Whatever suspicions people had were validated by Ironsi’s policies. He failed to address the accusation that the coup was sectional, and refused to bring the leaders of the coup to trial. He did not establish a broad-based government, preferring instead to work with a small team – who incidentally were Igbo. In spite of a one-year freeze on promotions, he elevated 21 officers to the rank of lieutenant-colonel – 18 of whom were Igbo.9 Against all advice, Ironsi promulgated Decree Number 34 of 1966, which abrogated the federal system of government and substituted a unitary system, opening up the northern civil service to Igbo officers for the first time. Given the already charged atmosphere, this action reinforced northern fears. As the north was less developed than the south, a unitary system could easily lead to southerners “taking over control of everything”.10 Political violence began in Kano, Sokoto, Katsina, Maiduguri and other areas in the north in support of a secession bid called “araba”. It was at the height of the northern opposition to unitarism that the countercoup of July 1966 took place.
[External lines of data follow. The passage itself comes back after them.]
(* ===== verification/FeeMarketProps.v ===== *)
(** * Fee market and pruning: percentiles in order, limits enforced

    The percentiles of the pending rates are rates of pending transactions and in order; what pruning leaves respects
    age, capacity and the limit of each address; the capacity pruner drops the cheapest. *)

From Stdlib Require Import SpecFloat Sorted.
From stdpp Require Import strings.
From S2P Require Import Prelude Hashing Errors Types Floats State Mempool FeeMarket.
Abbreviation length := List.length.

(** ** Percentiles *)

Lemma sorted_index {A} (R : A -> A -> Prop) (l : list A) (i j : nat) x y :
  (forall x, R x x) -> StronglySorted R l -> (i <= j)%nat -> l !! i = Some x -> l !! j = Some y -> R x y.
Proof.
  intros Hr Hs. revert i j. induction Hs as [|z l Hs IH Hz]; intros i j Hij Hi Hj; [done|].
  destruct i as [|i], j as [|j]; cbn in *; simplify_eq; [by apply Hr| |lia|].
  - eapply Forall_lookup_1 in Hz; eauto.
  - apply (IH i j); [lia|done..].
Qed.
Lemma index_lt {E A} (l : list A) i : (i < length l)%nat -> exists x, index (E:=E) l i = Ok x /\ l !! i = Some x.
Proof. intros Hi. unfold index. apply lookup_lt_is_Some in Hi as [x Hx]. exists x. by rewrite Hx. Qed.

Lemma percentile_positions (n : nat) :
  (0 < n -> n / 4 <= n / 2 /\ n / 2 <= n * 3 / 4 /\ n * 3 / 4 <= n * 9 / 10 /\ n * 9 / 10 <= n - 1)%nat.
Proof.
  intros Hn. pose proof (Nat.div_mod_eq n 4). pose proof (Nat.mod_upper_bound n 4 ltac:(lia)).
  pose proof (Nat.div_mod_eq n 2). pose proof (Nat.mod_upper_bound n 2 ltac:(lia)).
  pose proof (Nat.div_mod_eq (n * 3) 4). pose proof (Nat.mod_upper_bound (n * 3) 4 ltac:(lia)).
  pose proof (Nat.div_mod_eq (n * 9) 10). pose proof (Nat.mod_upper_bound (n * 9) 10 ltac:(lia)). lia.
Qed.

Section Market.
Context `{BT : BincodeTx} {E : Type}.
Definition comparable (l : list Transaction) : Prop := Forall (fun tx => is_nan (fee_rate tx) = false) l.
Definition below (x y : f64) : Prop := rank_le (f64_rank x) (f64_rank y).

(** The statistics of a market of transactions with comparable rates exist: its percentiles are in order,
    lowest first, and each is the rate of a pending transaction. *)
Theorem fee_market_ordered (l : list Transaction) :
  l <> [] -> comparable l ->
  exists s, MempoolFee.analyze_fee_market (E:=E) l = Ok s
    /\ below (MempoolFee.lowest_fee_per_byte s) (MempoolFee.p25_fee_per_byte s)
    /\ below (MempoolFee.p25_fee_per_byte s) (MempoolFee.median_fee_per_byte s)
    /\ below (MempoolFee.median_fee_per_byte s) (MempoolFee.p75_fee_per_byte s)
    /\ below (MempoolFee.p75_fee_per_byte s) (MempoolFee.p90_fee_per_byte s)
    /\ below (MempoolFee.p90_fee_per_byte s) (MempoolFee.max_fee_per_byte s)
    /\ (forall p, MempoolFee.recommended_fee_for_priority p s ∈ map fee_rate l)
    /\ MempoolFee.total_pending s = Z.of_nat (length l).
Proof.
  intros Hne Hc. unfold MempoolFee.analyze_fee_market. rewrite bool_decide_eq_false_2 by (by destruct l).
  destruct (sort_by_rate_ok (E:=E) (fun x => x) (map fee_rate l)) as (s & -> & Hp & Hs); [by apply Forall_map|]. cbn [obind].
  assert (Hlen : length s = length l) by (by rewrite (Permutation_length Hp), length_map).
  assert (Hpos : (0 < length s)%nat) by (rewrite Hlen; destruct l; [done|cbn; lia]). cbn zeta. set (n := length s) in *.
  destruct (percentile_positions n Hpos) as (H42 & H23 & H34 & H9).
  destruct (index_lt (E:=E) s (n / 2) ltac:(lia)) as (x2 & -> & E2), (index_lt (E:=E) s 0 Hpos) as (x0 & -> & E0),
    (index_lt (E:=E) s (n - 1) ltac:(lia)) as (x1 & -> & E1), (index_lt (E:=E) s (n / 4) ltac:(lia)) as (x4 & -> & E4),
    (index_lt (E:=E) s (n * 3 / 4) ltac:(lia)) as (x3 & -> & E3), (index_lt (E:=E) s (n * 9 / 10) ltac:(lia)) as (x9 & -> & E9).
  cbn [obind]. eexists. split; [reflexivity|]. cbn.
  assert (Hord : forall i j x y, (i <= j)%nat -> s !! i = Some x -> s !! j = Some y -> below x y).
  { intros i j x y. apply (sorted_index below); [intros [| | |[]]; cbn; lia|done]. }
  assert (Hin : forall i x, s !! i = Some x -> x ∈ map fee_rate l).
  { intros i x Hx. apply list_elem_of_lookup_2 in Hx. by rewrite Hp in Hx. }
  split_and!; eauto using Nat.le_0_l. intros []; cbn; eauto.
Qed.
End Market.

(** ** Pruning *)

Section PrunerProps.
Context `{S3 : Sha3} `{BT : BincodeTx} `{HI : !HashMapIter Address Z} {E : Type}.

Definition keep (s : gset Hash) (l : list Transaction) : list Transaction := List.filter (fun tx => bool_decide (tx_hash tx ∉ s)) l.
Definition of_address (a : Address) (l : list Transaction) : list Transaction := List.filter (fun tx => bool_decide (tx_from tx = a)) l.

Lemma elem_of_filter_bool {A} (f : A -> bool) x l : x ∈ List.filter f l <-> x ∈ l /\ f x = true.
Proof. rewrite !list_elem_of_In. apply filter_In. Qed.

Lemma filter_perm {A} (f : A -> bool) (l l' : list A) : l ≡ₚ l' -> List.filter f l ≡ₚ List.filter f l'.
Proof.
  induction 1 as [|x l l' Hl IH|x y l|l l' l'' H1 IH1 H2 IH2]; cbn; [done| | |by etransitivity].
  - destruct (f x); [by constructor|done].
  - destruct (f x), (f y); done || constructor.
Qed.

(** Dropping [k] members of a list leaves at most the others. *)
Lemma keep_bound s (l l' : list Transaction) k :
  l' ≡ₚ l -> (forall tx, tx ∈ take k l' -> tx_hash tx ∈ s) -> (length (keep s l) <= length l - k)%nat.
Proof.
  intros Hp Hs. unfold keep. rewrite <- (Permutation_length (filter_perm _ _ _ Hp)), <- (Permutation_length Hp).
  rewrite <- (take_drop k l') at 1. rewrite List.filter_app, length_app.
  assert (List.filter (fun tx => bool_decide (tx_hash tx ∉ s)) (take k l') = []) as ->.
  { induction (take k l') as [|x t IH]; cbn; [done|]. rewrite bool_decide_eq_false_2; [apply IH; set_solver|]. specialize (Hs x). set_solver. }
  pose proof (List.filter_length_le (fun tx => bool_decide (tx_hash tx ∉ s)) (drop k l')) as H. rewrite length_drop in H. cbn. lia.
Qed.

Lemma of_address_keep a s l : of_address a (keep s l) = keep s (of_address a l).
Proof.
  unfold of_address, keep. induction l as [|tx l IH]; cbn; [done|].
  destruct (bool_decide (tx_hash tx ∉ s)) eqn:E1, (bool_decide (tx_from tx = a)) eqn:E2; cbn; rewrite ?E1, ?E2, ?IH; done.
Qed.

Lemma count_by_address_lookup l a :
  count_by_address l !! a = (if bool_decide (of_address a l = []) then None else Some (Z.of_nat (length (of_address a l)))).
Proof.
  unfold count_by_address. induction l as [|tx l IH] using rev_ind; [done|]. rewrite foldl_app. cbn.
  unfold of_address in *. rewrite List.filter_app. cbn [List.filter]. destruct (decide (tx_from tx = a)) as [<-|Hne].
  - rewrite (bool_decide_eq_true_2 (tx_from tx = tx_from tx)) by done. rewrite lookup_insert_eq, IH, length_app. cbn [length].
    rewrite (bool_decide_eq_false_2 (_ ++ [tx] = [])) by (intros H; by apply app_eq_nil in H as [_ H]).
    case_bool_decide as Hn; cbn; [rewrite Hn; done|]. f_equal. lia.
  - rewrite (bool_decide_eq_false_2 (tx_from tx = a)) by done. rewrite lookup_insert_ne, app_nil_r by done. exact IH.
Qed.

Lemma cheapest_ok cfg l :
  0 <= max_size cfg -> comparable l ->
  exists sorted, sort_by_rate (E:=E) fee_rate l = Ok sorted /\ sorted ≡ₚ l /\ StronglySorted (rate_le fee_rate) sorted
    /\ cheapest (E:=E) cfg l = Ok (take (Z.to_nat (Z.of_nat (length l) - max_size cfg)) sorted).
Proof.
  intros Hm Hc. destruct (sort_by_rate_ok (E:=E) fee_rate l Hc) as (s & Hs & Hp & Hss). exists s. split_and!; [done..|].
  unfold cheapest. destruct (_ <? _) eqn:Hlt; [by rewrite Hs|]. apply Z.ltb_ge in Hlt.
  by replace (Z.to_nat _) with 0%nat by lia.
Qed.

(** C39. Pruning enforces every limit: what is left of any list of transactions with comparable rates holds no
    expired transaction, no more than the capacity, and of no address more than its limit. *)
Theorem pruning_enforces_limits (cfg : MempoolConfig) (l : list Transaction) (now : Z) :
  0 <= max_size cfg -> 0 <= max_tx_per_address cfg -> comparable l ->
  exists s, select_for_pruning (E:=E) cfg l now = Ok s
    /\ Forall (fun tx => saturating_sub now (tx_timestamp tx) <= max_tx_age_secs cfg) (keep s l)
    /\ Z.of_nat (length (keep s l)) <= max_size cfg
    /\ forall a, Z.of_nat (length (of_address a (keep s l))) <= max_tx_per_address cfg.
Proof.
  intros Hm Ha Hc. destruct (cheapest_ok cfg l Hm Hc) as (sorted & _ & Hp & _ & Hcheap). unfold select_for_pruning. rewrite Hcheap. cbn [obind].
  set (chosen := expired now cfg l ++ _). eexists. split; [reflexivity|]. set (s := list_to_set (map tx_hash chosen) : gset Hash).
  assert (Hin : forall tx, tx ∈ chosen -> tx_hash tx ∈ s) by (intros tx Htx; apply elem_of_list_to_set, list_elem_of_fmap; by exists tx).
  split_and!.
  - apply Forall_forall. intros tx Htx. apply elem_of_filter_bool in Htx as [Htx Hk]. apply bool_decide_eq_true in Hk.
    destruct (decide (saturating_sub now (tx_timestamp tx) <= max_tx_age_secs cfg)) as [|Hold]; [done|]. destruct Hk. apply Hin.
    apply elem_of_app. left. apply elem_of_filter_bool. split; [done|]. apply Z.ltb_lt. lia.
  - pose proof (keep_bound s l sorted (Z.to_nat (Z.of_nat (length l) - max_size cfg)) Hp) as Hb.
    enough (length (keep s l) <= length l - Z.to_nat (Z.of_nat (length l) - max_size cfg))%nat by lia. apply Hb.
    intros tx Htx. apply Hin. apply elem_of_app. right. apply elem_of_app. by left.
  - intros a.
    rewrite of_address_keep. destruct (decide (of_address a l = [])) as [->|Hne]; [cbn; lia|].
    set (k := Z.to_nat (Z.of_nat (length (of_address a l)) - max_tx_per_address cfg)).
    pose proof (keep_bound s (of_address a l) (sort_desc (fun tx => - tx_timestamp tx) (of_address a l)) k (sort_desc_perm _ _)) as Hb.
    enough (length (keep s (of_address a l)) <= length (of_address a l) - k)%nat by lia. apply Hb. intros tx Htx. apply Hin.
    apply elem_of_app. right. apply elem_of_app. right. apply list_elem_of_In, in_flat_map.
    exists (a, Z.of_nat (length (of_address a l))). rewrite <- list_elem_of_In, elem_of_entries, count_by_address_lookup.
    rewrite bool_decide_eq_false_2 by done. split; [done|]. apply list_elem_of_In. cbn. destruct (_ <? _) eqn:Hlt; [done|].
    apply Z.ltb_ge in Hlt. by replace k with 0%nat in Htx by lia.
Qed.

(** The capacity pruner drops exactly the excess, and no transaction it keeps pays a lower rate than one it drops. *)
Theorem prune_capacity_cheapest (cfg : MempoolConfig) (l : list Transaction) :
  0 <= max_size cfg < Z.of_nat (length l) -> comparable l ->
  exists dropped kept, prune_capacity (E:=E) cfg l = Ok (map tx_hash dropped) /\ dropped ++ kept ≡ₚ l
    /\ Z.of_nat (length kept) = max_size cfg /\ forall x y, x ∈ dropped -> y ∈ kept -> below (fee_rate x) (fee_rate y).
Proof.
  intros Hm Hc. destruct (sort_by_rate_ok (E:=E) fee_rate l Hc) as (s & Hs & Hp & Hss).
  set (k := Z.to_nat (Z.of_nat (length l) - max_size cfg)). exists (take k s), (drop k s). split_and!.
  - unfold prune_capacity. rewrite (proj2 (Z.leb_gt _ _)) by lia. by rewrite Hs.
  - by rewrite take_drop.
  - rewrite length_drop, (Permutation_length Hp). lia.
  - intros x y Hx Hy. apply list_elem_of_lookup in Hx as [i Hx], Hy as [j Hy]. apply lookup_take_Some in Hx as [Hx Hi].
    rewrite lookup_drop in Hy. apply (sorted_index (rate_le fee_rate) s i (k + j) x y); [|done|lia|done..].
    intros z. unfold rate_le. destruct (fee_rate z) as [| | |[]]; cbn; lia.
Qed.
End PrunerProps.

Section FeeMarketWitnesses.
#[local] Existing Instance release_profile.
#[local] Existing Instance toy_sha3.
#[local] Existing Instance key_order.
#[local] Instance hundred_bytes : BincodeTx := fun _ => Some (replicate 100 0).

Definition offer (who fee time : Z) : Transaction := mkTx [who] [9] 5 fee 0 [] time.
Definition offers : list Transaction := [offer 1 300 10; offer 1 100 990; offer 2 200 995].
Lemma offers_comparable : comparable offers.
Proof. repeat constructor. Qed.

Lemma fee_market_ordered_witness :
  exists s, MempoolFee.analyze_fee_market (E:=unit) offers = Ok s /\ below (MempoolFee.p25_fee_per_byte s) (MempoolFee.median_fee_per_byte s).
Proof.
  destruct (fee_market_ordered (E:=unit) offers ltac:(done) offers_comparable) as (s & Hs & _ & H & _). by exists s.
Defined.

Lemma pruning_enforces_limits_witness :
  exists s, select_for_pruning (E:=unit) (mkPoolConfig 1 600 1 1 true true 10) offers 1000 = Ok s
    /\ Z.of_nat (length (keep s offers)) <= 1.
Proof.
  destruct (pruning_enforces_limits (E:=unit) (mkPoolConfig 1 600 1 1 true true 10) offers 1000 ltac:(cbn; lia) ltac:(cbn; lia) offers_comparable)
    as (s & Hs & _ & H & _). by exists s.
Defined.

Lemma prune_capacity_cheapest_witness :
  exists (dropped kept : list Transaction), prune_capacity (E:=unit) (mkPoolConfig 2 600 1 1 true true 10) offers = Ok (map tx_hash dropped)
    /\ Z.of_nat (length kept) = 2.
Proof.
  destruct (prune_capacity_cheapest (E:=unit) (mkPoolConfig 2 600 1 1 true true 10) offers ltac:(cbn; lia) offers_comparable)
    as (d & k & Hd & _ & Hk & _). by exists d, k.
Defined.
End FeeMarketWitnesses.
Top-ranking Igbo officers – including Ironsi – lost their lives, and northern dominance was restored.11
Lieutenant-Colonel Yakubu Gowon was appointed head of state by the July 1966 coup conspirators. Hassan Katsina, military governor of the northern region, David Ejoor, military governor of the mid-west region, and a group of leading Yoruba leaders all agreed to accept Gowon as the head of state. However, Chukwuemeka Odumegwu-Ojukwu, the governor of the eastern region, insisted that the military hierarchy be sustained. Ojukwu wanted Babafemi Ogundipe, who was the most senior after Ironsi, to take over leadership. However, Ogundipe was unable to assert his authority over the troops, especially the coup plotters, who clearly wanted Gowon to take over leadership.12 This fall-out led to a sequence of events that resulted in the Nigerian civil war.
Although Gowon abrogated Ironsi’s unification decree and reinstated the federal system, this did not pacify northerners, as a massive pogrom against Igbos in the northern region at the time led to a large exodus of Igbos to the eastern region. Ojukwu eventually relaxed his position and sent delegates to an ad hoc constitutional conference, initiated by Gowon, to deliberate the country’s political future. The regional debate ended abruptly as killings of Igbos in the north increased – this time, the killings were organised by soldiers and civilians.13 In October 1967, Ojukwu asked all non-Igbos to leave the eastern region and both sides started arming.14 A summit of military leaders was organised in Aburi, Ghana in January 1967 to resolve the disagreements. The Aburi Accord became a source of contention with no comprehensive agreement. In anticipation of eastern secession, Gowon moved quickly to weaken the support base of Ojukwu’s eastern region by creating 12 new states that contained minority groups, who had demanded the creation of separate states since the 1950s. East-Central State, South-Eastern State and Rivers State were carved out of the eastern region. Gowon rightly envisaged that non-Igbo eastern minorities (Rivers State and South-Eastern State) – who had large reserves of oil and access to the sea – would not support the Igbos, given the prospect of having their own states should the secession effort fail.15
On 26 May 1967, Ojukwu called a meeting of the Advisory Committee of Chiefs and Elders on the situation, and sought their decision on the next move. The following day, on 27 May 1967, the consultative forum mandated Ojukwu to declare secession and on 30 May 1967, he declared independence as the Republic of Biafra – named after the Bight of Biafra, a bay on the country’s Atlantic coast.16
The federal government took no immediate steps to attack the eastern region, but rather declared “police action”. Ogoja, Nsukka and the oil terminal in Bonny were captured by federal forces in July 1967. The “police action” didn’t last long, as it unfortunately resulted in a full-scale war after Biafran forces retaliated with a surprise invasion in the mid-western region on 9 August 1967.17 This led to a 30-month civil war between the federal government and the secessionist state of Biafra. The war ended when Ojukwu fled the country and his deputy, Phillip Effiong, surrendered to the Nigerian forces.18
The war, which remains a threat to Nigeria’s unity, resulted in over a million deaths.19 The federal government under Gowon declared a policy of “no victor, no vanquished” and instituted the 3Rs – rehabilitation, reconstruction and reintegration. The implementation of the 3Rs is alleged to have been problematic, as no extensive infrastructural reconstruction was undertaken in the south-east region. In addition, the administrative policy of giving only 20 pounds to former Biafrans, regardless of how much they had in their accounts before the war, was criticised locally and internationally.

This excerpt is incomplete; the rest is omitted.